On the day they bade farewell to college basketball, Aaron Gordon and Nick Johnson wore matching Arizona gear but were as different as Penn and Teller.
Gordon was almost giddy. “I know my potential is limitless,” he said. “I’m really going to flourish.”
Johnson was subdued, bordering on apologetic. At times, his voice was barely audible. Johnson’s body language suggested he, not Gordon, had recently spent time in the oral surgeon’s chair.
In short order, Gordon will be America’s newest teenage millionaire; do you realize he won’t turn 19 until September?
He’s a walking exclamation point. Whoopee!
Johnson is going to have to pack a lunch, and he knows it. His future is far more complicated than wondering if he’ll be living in, say, Atlanta or Detroit, finding the right personal chef and working on his foul shot.
If you subtract the 30 dunks Johnson made in his final Arizona basketball season, he shot .394 from the field. In his attempt to find employment in the NBA, Johnson won’t be dunking over out-manned Oregon State Beavers and Cal Bears any more.
Yet UA coach Sean Miller said, “In both cases, it made sense for them to leave.”
We get it. Ready or not, Arizona has assembly-lined 13 early-entry players to pro basketball this century. Robertas Javtokas and Jordan Hill. Kyryl Natyazhko and Jerryd Bayless.
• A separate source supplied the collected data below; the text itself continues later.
(** * Office RAG pipeline: guardrails, context assembly and query orchestration

    A shallow embedding of [guardrails.py] and [rag_pipeline.py].

    Conventions of the embedding:
    - Python [str] is [string]; the characters are the ASCII code points, so
      [str.lower] folds [A-Z] only, [\w] is [[A-Za-z0-9_]] and whitespace is
      the ASCII part of [str.isspace].
    - Python [int] is [Z]; Python [float] is the primitive binary64 [float].
    - a metadata [dict] is a [gmap string string], the [seen] set a
      [gset string].
    - the two collaborators reached during a query (the vector store and the
      HTTP client) are section variables; every call made to them is
      recorded in a trace that the pipeline threads through. *)

From Stdlib Require Import ZArith Ascii String List Bool Lia Floats DecimalString.
From stdpp Require Import base list strings gmap.

Open Scope Z_scope.

(** ** Text primitives *)

Module Text.

(** The line feed ["\n"] and the double quote, which have no literal
    spelling inside a string. *)
Definition nl : string := String (ascii_of_nat 10) EmptyString.
Definition dq : string := String (ascii_of_nat 34) EmptyString.

(** [len(s)] *)
Definition len (s : string) : Z := Z.of_nat (String.length s).

Definition lower_char (c : ascii) : ascii :=
  let n := nat_of_ascii c in
  if ((65 <=? n) && (n <=? 90))%nat then ascii_of_nat (n + 32) else c.

(** [s.lower()] *)
Fixpoint lower (s : string) : string :=
  match s with
  | EmptyString => EmptyString
  | String c s' => String (lower_char c) (lower s')
  end.

(** [s.startswith(p)] *)
Fixpoint starts_with (p s : string) : bool :=
  match p, s with
  | EmptyString, _ => true
  | String a p', String b s' => Ascii.eqb a b && starts_with p' s'
  | String _ _, EmptyString => false
  end.

(** [needle in hay] *)
Fixpoint contains (needle hay : string) : bool :=
  starts_with needle hay ||
  match hay with
  | EmptyString => false
  | String _ hay' => contains needle hay'
  end.

(** [str.isspace] on one ASCII character: tab to carriage return, the four
    separators 0x1c-0x1f, and the space. *)
Definition is_space (c : ascii) : bool :=
  let n := nat_of_ascii c in
  ((9 <=? n) && (n <=? 13) || (28 <=? n) && (n <=? 32))%nat.

(** [\w] on one ASCII character. *)
Definition is_word (c : ascii) : bool :=
  let n := nat_of_ascii c in
  ((48 <=? n) && (n <=? 57) || (65 <=? n) && (n <=? 90)
   || (n =? 95) || (97 <=? n) && (n <=? 122))%nat.

Fixpoint lstrip (s : string) : string :=
  match s with
  | EmptyString => EmptyString
  | String c s' => if is_space c then lstrip s' else s
  end.

Fixpoint rstrip (s : string) : string :=
  match s with
  | EmptyString => EmptyString
  | String c s' =>
      match rstrip s' with
      | EmptyString => if is_space c then EmptyString else String c EmptyString
      | r => String c r
      end
  end.

(** [s.strip()] *)
Definition strip (s : string) : string := rstrip (lstrip s).

(** [sep.join(parts)] *)
Fixpoint join (sep : string) (parts : list string) : string :=
  match parts with
  | [] => EmptyString
  | [p] => p
  | p :: rest => p +:+ sep +:+ join sep rest
  end.

(** [str(n)] for an [int]. *)
Definition str_of_int (n : Z) : string := NilZero.string_of_int (Z.to_int n).

(** Every line followed by a line feed, as in a triple-quoted literal. *)
Definition lines (ls : list string) : string :=
  fold_right (fun l acc => l +:+ nl +:+ acc) EmptyString ls.

(** Truthiness of the operands the pipeline tests. *)
Definition truthy_str (s : string) : bool :=
  match s with EmptyString => false | _ => true end.

Definition truthy_list {A} (l : list A) : bool :=
  match l with [] => false | _ => true end.

(** [x or y] for an optional [int]: [None] and [0] are falsy. *)
Definition int_or (x : option Z) (y : Z) : Z :=
  match x with
  | Some v => if v =? 0 then y else v
  | None => y
  end.

(** [sum(len(p) for p in parts)] *)
Definition total_len (parts : list string) : Z :=
  fold_right (fun p acc => len p + acc) 0 parts.

End Text.

(** ** guardrails.py *)

Module Guardrails.
Import Text.
(** * Tic-tac-toe social arena: the offline game engine and the connection
      manager, embedded from [src/context/GameContext.tsx],
      [src/services/socketService.ts] and [src/pages/Index.tsx]. *)

From stdpp Require Import base list strings pretty.
From Stdlib Require Import Lia.

Set Default Proof Using "Type".
Open Scope string_scope.

(** ** JavaScript values held by the board *)

(** [currentTurn: "X" | "O"]. *)
Inductive Mark := MarkX | MarkO.

Definition mark_str (m : Mark) : string :=
  match m with MarkX => "X" | MarkO => "O" end.

(** [gameState.currentTurn === "X" ? "O" : "X"]. *)
Definition other (m : Mark) : Mark :=
  match m with MarkX => MarkO | MarkO => MarkX end.

(** A board cell has type [string | null]; reading an array past its end,
    or a slot that an out-of-range write skipped, gives [undefined].  A hole
    and a stored [undefined] behave alike under every operation used here
    (index read, spread, [every] with [cell !== null]). *)
Inductive cell := Null | Undefined | Str (s : string).

Global Instance cell_eq_dec : EqDecision cell.
Proof. solve_decision. Defined.

Global Instance Mark_eq_dec : EqDecision Mark.
Proof. solve_decision. Defined.

(** JavaScript truthiness of a cell: only a non-empty string is truthy. *)
Definition truthy (c : cell) : bool :=
  match c with
  | Str s => negb (String.eqb s "")
  | _ => false
  end.

(** [a === b] on cells. *)
Definition strict_eq (a b : cell) : bool := bool_decide (a = b).

(** [cell !== null]. *)
Definition not_null (c : cell) : bool :=
  match c with Null => false | _ => true end.

(** JavaScript truthiness of a [string | null] value. *)
Definition truthy_name (o : option string) : bool :=
  match o with
  | Some s => negb (String.eqb s "")
  | None => false
  end.

(** [arr[i]]. *)
Definition get (arr : list cell) (i : nat) : cell := default Undefined (arr !! i).

(** [arr[i] = v] on a copy: inside the array the slot is replaced, past its
    end the array grows and the skipped slots read as [undefined]. *)
Definition js_set (arr : list cell) (i : nat) (v : cell) : list cell :=
  if decide (i < length arr) then <[i:=v]> arr
  else arr ++ replicate (i - length arr) Undefined ++ [v].

(** ** The data model of [socketService.ts] *)

Record Players := mkPlayers { playerX : option string; playerO : option string }.

(** [players[currentTurn]]. *)
Definition player_of (ps : Players) (m : Mark) : option string :=
  match m with MarkX => playerX ps | MarkO => playerO ps end.

Record GameState := mkGameState {
  board : list cell;
  currentTurn : Mark;
  gameOver : bool;
  winner : option string;
  winningCombination : option (list nat);
  players : Players
}.

Record Message := mkMessage {
  msg_id : string;
  sender : string;
  text : string;
  timestamp : nat
}.

Record Room := mkRoom {
  room_id : string;
  room_name : string;
  room_players : list string;
  spectators : nat;
  isPrivate : bool
}.

(** [initialGameState].  Its board is shared by every state spread from it;
    [makeMove] copies the board before writing, so the sharing is never
    observed. *)
Definition initialGameState : GameState :=
  {| board := replicate 9 Null;
     currentTurn := MarkX;
     gameOver := false;
     winner := None;
     winningCombination := None;
     players := mkPlayers None None |}.

(** [{ ...initialGameState, players: ps }]. *)
Definition startGame (ps : Players) : GameState :=
  {| board := board initialGameState;
     currentTurn := currentTurn initialGameState;
     gameOver := gameOver initialGameState;
     winner := winner initialGameState;
     winningCombination := winningCombination initialGameState;
     players := ps |}.

Definition demoRooms : list Room :=
  [ mkRoom "demo-room-1" "Public Game Room" ["Player1"] 0 false;
    mkRoom "demo-room-2" "Quick Match" ["Player2"; "Player3"] 1 false ].

(** ** Win detection: [checkWinner] *)

Definition lines : list (list nat) :=
  [ [0; 1; 2]; [3; 4; 5]; [6; 7; 8];
    [0; 3; 6]; [1; 4; 7]; [2; 5; 8];
    [0; 4; 8]; [2; 4; 6] ].

(** The test of the loop body,
    [board[a] && board[a] === board[b] && board[a] === board[c]]. *)
Definition line_hit (b : list cell) (line : list nat) : bool :=
  match line with
  | [a1; a2; a3] =>
      truthy (get b a1) && strict_eq (get b a1) (get b a2)
                        && strict_eq (get b a1) (get b a3)
  | _ => false
  end.

(** The first line, in the order of [lines], that passes the test. *)
Definition checkWinner (b : list cell) : option (list nat) :=
  List.find (line_hit b) lines.

(** ** The connection manager: [class SocketService] *)

(** The two candidate servers, in the order in which [connect] names them. *)
Inductive Url := SOCKET_URL | FALLBACK_URL.

Global Instance Url_eq_dec : EqDecision Url.
Proof. solve_decision. Defined.

Definition candidates : list Url := [SOCKET_URL; FALLBACK_URL].

(** A socket made by [io(url, ...)]: its [connected] flag, whether the client
    closed it with [disconnect()], and the promise of the [connect] call whose
    handlers it carries.  Sockets of [SOCKET_URL] carry the handlers that
    [connect] registers, sockets of [FALLBACK_URL] those of
    [connectToFallback]. *)
Record Sock := mkSock {
  url : Url;
  connected : bool;
  closed : bool;
  owner : nat
}.

(** State of a promise returned by [connect]. *)
Inductive Settled := Pending | Resolved (b : bool) | Rejected.

Global Instance Settled_eq_dec : EqDecision Settled.
Proof. solve_decision. Defined.

(** State of the [connectTimeout] timer of a [connect] call. *)
Inductive TimerState := NoTimer | Armed | Cleared | Fired.

Record Call := mkCall { outcome : Settled; timer : TimerState }.

(** What the action methods hand to [socket.emit]. *)
Inductive Emit :=
| EmCreateRoom (roomName : string) (isPriv : bool)
| EmJoinRoom (roomId : string)
| EmLeaveRoom
| EmJoinRandom
| EmMove (index : nat)
| EmRestartGame
| EmSendMessage (txt : string) (from : string)
| EmGetRooms.

(** What a method returns: nothing, a promise already rejected with a
    reason, or a promise waiting for the server's acknowledgement. *)
Inductive Ret :=
| RetVoid
| RetRejected (reason : string)
| RetPending
| RetResolved.

(** The singleton service together with the browser state it touches: the
    fields of the class, the [tictactoe_username] entry of [localStorage],
    every socket and every [connect] promise made so far, the log of the
    [io(url)] calls with the promise each one serves, and the log of emitted
    messages with the socket that sent them. *)
Record Machine := mkMachine {
  socket : option nat;
  svc_username : option string;
  reconnectAttempts : nat;
  localStorage : option string;
  sockets : list Sock;
  calls : list Call;
  attempts : list (nat * Url);
  emitted : list (nat * Emit)
}.

(** Passed to [io] as [reconnectionAttempts], and printed; no branch of the
    service reads it. *)
Definition maxReconnectAttempts : nat := 5.

Definition init_machine : Machine :=
  {| socket := None; svc_username := None; reconnectAttempts := 0;
     localStorage := None; sockets := []; calls := []; attempts := [];
     emitted := [] |}.

Definition set_socket (v : option nat) (m : Machine) : Machine :=
  mkMachine v (svc_username m) (reconnectAttempts m) (localStorage m)
            (sockets m) (calls m) (attempts m) (emitted m).
Definition set_svc_username (v : option string) (m : Machine) : Machine :=
  mkMachine (socket m) v (reconnectAttempts m) (localStorage m)
            (sockets m) (calls m) (attempts m) (emitted m).
Definition set_reconnectAttempts (v : nat) (m : Machine) : Machine :=
  mkMachine (socket m) (svc_username m) v (localStorage m)
            (sockets m) (calls m) (attempts m) (emitted m).
Definition set_localStorage (v : option string) (m : Machine) : Machine :=
  mkMachine (socket m) (svc_username m) (reconnectAttempts m) v
            (sockets m) (calls m) (attempts m) (emitted m).
Definition set_sockets (v : list Sock) (m : Machine) : Machine :=
  mkMachine (socket m) (svc_username m) (reconnectAttempts m) (localStorage m)
            v (calls m) (attempts m) (emitted m).
Definition set_calls (v : list Call) (m : Machine) : Machine :=
  mkMachine (socket m) (svc_username m) (reconnectAttempts m) (localStorage m)
            (sockets m) v (attempts m) (emitted m).
Definition set_attempts (v : list (nat * Url)) (m : Machine) : Machine :=
  mkMachine (socket m) (svc_username m) (reconnectAttempts m) (localStorage m)
            (sockets m) (calls m) v (emitted m).
Definition set_emitted (v : list (nat * Emit)) (m : Machine) : Machine :=
  mkMachine (socket m) (svc_username m) (reconnectAttempts m) (localStorage m)
            (sockets m) (calls m) (attempts m) v.

(** [this.socket && this.socket.connected]. *)
Definition socket_connected (m : Machine) : bool :=
  match socket m with
  | Some s => match sockets m !! s with
              | Some k => connected k
              | None => false
              end
  | None => false
  end.

(** [resolve(v)] or [reject(e)]: a promise settles once, later calls are
    ignored. *)
Definition settle_call (v : Settled) (c : Call) : Call :=
  match outcome c with
  | Pending => mkCall v (timer c)
  | _ => c
  end.

(** [clearTimeout(connectTimeout)]: only an armed timer changes. *)
Definition clear_call (c : Call) : Call :=
  match timer c with
  | Armed => mkCall (outcome c) Cleared
  | _ => c
  end.

(** The timer's callback has started to run. *)
Definition fire_call (c : Call) : Call := mkCall (outcome c) Fired.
They wanted the money. Wouldn’t you?
What stings about watching Johnson leave is that he was family. He was a class act. Given his lack of size and point guard skills, you’re not sure he’ll be able to complete a journey to the NBA.
Unlike not-ready-for-prime-time Marcus Williams, who exited Arizona’s basketball scene in 2007, you will worry about Saint Nick.
Johnson arrived at Arizona in the fall of 2011, and if anyone had predicted Nick would become the Pac-12 Player of the Year they would have been given a sobriety test. The leading prospect in Miller’s Class of 2011 was point guard Josiah Turner. How about that?
Here’s the catch: Turner is still the top prospect from the UA Class of 2011.
Miller has taken considerable heat for selecting Turner over Phoenix superjet Jahii Carson, but now, in retrospect, you can see it. Carson, who played two seasons at ASU, made official his I’m-leaving-school edict Wednesday, and yet there were no teary goodbyes, no press conference, and no live streaming on Pac-12 Networks.
Johnson turned out to be the better college ballplayer. He left a lasting legacy.
Turner? After being jettisoned from Arizona’s program, done in by off-court immaturity issues, he reinvented himself this year for the Los Angeles D-Fenders of the NBA D-League.
I saw a programming note two weeks ago, alerting me to a Defenders vs. Santa Cruz Warriors game broadcast on the NBA TV network.
Turner was outstanding. He has the size (a legitimate 6 feet 3 inches) and ballhandling skills Johnson does not. I could not believe I watched all 48 minutes of a D-League game, but Turner was so good I couldn’t stop.
In Los Angeles’ final 10 games, Turner shot .625 afield, made 81.2 percent of his free throws and averaged 16.1 points per game. Those numbers are far superior to those of Turner’s Arizona freshman season, when he averaged 6.8 points and shot just .417 from the field.
Here’s my point: If Josiah Turner can find himself after being exiled to, of all places, Nova Scotia in 2012-13, if he can get his foot in the NBA door, so can Nick Johnson, who has intangibles and a winning persona that Turner does not.
Unless you are Aaron Gordon, blessed with NBA size and the athletic ability of an Olympic decathlete, it’s everybody-for-himself. Johnson will do well to follow the example of former Arizona combo guard Will Bynum.
After leaving Tucson in the winter of 2002-03, unable to dislodge Salim Stoudamire in the lineup, Bynum completed his career at Georgia Tech. He wasn’t drafted because he was said to be too short (6 feet) and wasn’t really a point guard.
After a half-season in the D-League and a quick 15 appearances for Golden State as a rookie free agent, Bynum played two seasons in Israel and has since found his place in Detroit. He has scored 2,899 points for the Pistons, earning $14.1 million as an off-the-bench point guard.
If Will Bynum can play seven seasons in the NBA, so can Nick Johnson.
On Tuesday, sitting between Gordon and Johnson, Miller was upbeat. He said all 30 NBA teams had sent representatives to Tucson at least three times each, all of them watching the Wildcats practice.
No one is being naive here. “Nick’s not in La-La Land,” said Miller.
Johnson isn’t anyone’s idea of a basketball secret. One way or another, he’ll make it to the big leagues.